Despite the heavy police presence, Toronto police Inspector Michael Barsky encouraged the public to take a business-as-usual approach.
“We encourage everybody to come and enjoy all of the venues they usually enjoy,” he said. “Absolutely people can go up and enjoy the CN tower and every venue in this corridor.”
When grilled by reporters for more details about the potential threat, Barsky said he wouldn’t comment on the specifics of the ongoing investigation.
He did say that police “received information that there’s a potential risk to the GTA.”
“The only requirement we believe that is necessary is an enhanced police presence,” he said. “We have increased the footprint here specifically for public safety.”
“The message to the public is Toronto is one of the safest cities in the world and we want the community to continue to enjoy that.”
Barsky said events like Thursday night’s Foo Fighters concert at Rogers Centre would proceed with an increased police presence.
He also said there was “no indication that there are concerns for the airport.”
The TTC’s Brad Ross told CityNews there’s no impact on public transit service at this time.

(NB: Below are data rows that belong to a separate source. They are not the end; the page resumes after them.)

(** The decoding step of [ChunkStore::get]. *)
Definition decode_stored `{Zstd} (codec : ChunkCodec) (stored : bytes) (length : Z) : option bytes :=
  match codec with
  | CodecNone => Some stored
  | CodecZstd => zstd_decompress stored length
  end.

(** What the store relies on: a frame decompresses to what was compressed when
    the capacity is its length. *)
Class ZstdLaws `{Zstd} := {
  zstd_round : forall p l c, zstd_compress p l = Some c -> zstd_decompress c (len p) = Some p;
}.

(** Whatever the policy, what is stored is never larger than the plaintext
    and decodes back to it. *)
Lemma encode_spec `{ZstdLaws} comp p :
  len (encode comp p).2 <= len p /\
  decode_stored (encode comp p).1 (encode comp p).2 (len p) = Some p.
Proof.
  assert (0 <= len p) as Hp by (unfold len; lia).
  destruct comp as [|l|l]; cbn [encode]; [done| |];
    (destruct (zstd_compress p (clamped l)) as [c|] eqn:E; [|done]);
    (destruct (_ <? _) eqn:Hlt; [|done]); apply Z.ltb_lt in Hlt;
    (split; [|simpl; eapply zstd_round, E]); simpl;
    unfold AUTO_KEEP_DEN, AUTO_KEEP_NUM in *; lia.
Qed.

(** ** Chunks and manifests ([types.rs]) *)

Record Chunk := { k_offset : Z; k_len : Z; k_hash : Blake3Hash }.

Record ChunkRef := { c_hash : Blake3Hash; c_offset : Z; c_len : Z; c_codec : ChunkCodec }.

Record Manifest := { file_hash : Blake3Hash; m_size : Z; m_chunks : list ChunkRef }.

Definition unique_chunks (m : Manifest) : nat :=
  size (list_to_set (C := gset Blake3Hash) (c_hash <$> m_chunks m)).

(** The loop of [new_chunks_relative_to]: [added] holds what was pushed. *)
Fixpoint new_chunks_loop (old added : gset Blake3Hash) (l : list ChunkRef) : list Blake3Hash :=
  match l with
  | [] => []
  | c :: l =>
      if bool_decide (c_hash c ∉ old /\ c_hash c ∉ added)
      then c_hash c :: new_chunks_loop old ({[c_hash c]} ∪ added) l
      else new_chunks_loop old added l
  end.

Definition new_chunks_relative_to (old new : Manifest) : list Blake3Hash :=
  new_chunks_loop (list_to_set (c_hash <$> m_chunks old)) ∅ (m_chunks new).

Lemma new_chunks_loop_spec old added l :
  NoDup (new_chunks_loop old added l) /\
  forall h, (h ∈ new_chunks_loop old added l) <-> h ∈ (c_hash <$> l) /\ h ∉ old /\ h ∉ added.
Proof.
  revert added. induction l as [|c l IH]; intros added; simpl.
  { split; [constructor|]. intros h. rewrite !elem_of_nil. tauto. }
  case_bool_decide as Hc.
  - destruct (IH ({[c_hash c]} ∪ added)) as [Hnd Hin]. split.
    + constructor; [|done]. rewrite Hin, elem_of_union, elem_of_singleton. tauto.
    + intros h. rewrite !elem_of_cons, Hin, not_elem_of_union, not_elem_of_singleton.
      destruct (decide (h = c_hash c)) as [->|]; tauto.
  - destruct (IH added) as [Hnd Hin]. split; [done|].
    intros h. rewrite elem_of_cons, Hin.
    destruct (decide (h = c_hash c)) as [->|]; tauto.
Qed.

(** The delta of a retry: every new hash once, in the order of the file. *)
Lemma new_chunks_exact old new :
  NoDup (new_chunks_relative_to old new) /\
  forall h, (h ∈ new_chunks_relative_to old new) <->
    h ∈ (c_hash <$> m_chunks new) /\ h ∉ (c_hash <$> m_chunks old).
Proof.
  destruct (new_chunks_loop_spec (list_to_set (c_hash <$> m_chunks old)) ∅ (m_chunks new)) as [H1 H2].
  split; [exact H1|]. intros h. unfold new_chunks_relative_to. rewrite H2.
  rewrite elem_of_list_to_set. split; [tauto|]. intros [? ?]. split_and!; [done..|apply not_elem_of_empty].
Qed.

(** ** Hex digests ([serde_hash]) *)

Definition hex_digit (n : Z) : ascii :=
  ascii_of_N (Z.to_N (if n <? 10 then 48 + n else 87 + n)).

Definition from_hex (c : ascii) : option Z :=
  let n := Z.of_N (N_of_ascii c) in
  if ascii_in 48 57 c then Some (n - 48)
  else if ascii_in 97 102 c then Some (n - 97 + 10)
  else if ascii_in 65 70 c then Some (n - 65 + 10)
  else None.

Fixpoint hex_encode (l : bytes) : string :=
  match l with
  | [] => EmptyString
  | b :: l =>
      String (hex_digit (Z.land (Z.shiftr (byte_val b) 4) 15))
        (String (hex_digit (Z.land (byte_val b) 15)) (hex_encode l))
  end.

Fixpoint hex_pairs (s : string) : option bytes :=
  match s with
  | EmptyString => Some []
  | String a (String b s) =>
      hi ← from_hex a; lo ← from_hex b; rest ← hex_pairs s;
      Some (byte_of (Z.lor (Z.shiftl hi 4) lo) :: rest)
  | String _ EmptyString => None
  end.

Definition hex_decode (s : string) : option bytes :=
  if Nat.eqb (String.length s) 64 then hex_pairs s else None.

(** One byte survives the trip through its two digits. *)
Lemma hex_byte b :
  (hi ← from_hex (hex_digit (Z.land (Z.shiftr (byte_val b) 4) 15));
   lo ← from_hex (hex_digit (Z.land (byte_val b) 15));
   Some (byte_of (Z.lor (Z.shiftl hi 4) lo))) = Some b.
Proof. by destruct b. Qed.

Metrolinx spokesperson Anne Marie Aikins said service hasn’t been impacted but that they are aware of the potential threat and remain “highly vigilant.”
The potential threat comes at a busy time in downtown Toronto with tens of thousands in town for this weekend’s Honda Indy Toronto.
Premier Doug Ford said the province is monitoring the situation and that “officials remain in close contact with federal and municipal security partners.”
While Insp. Barsky tried to assuage public fears, he also called for public vigilance.
“We want people to call in if they see something suspicious,” he said. “Without the eyes of the community we will never succeed.”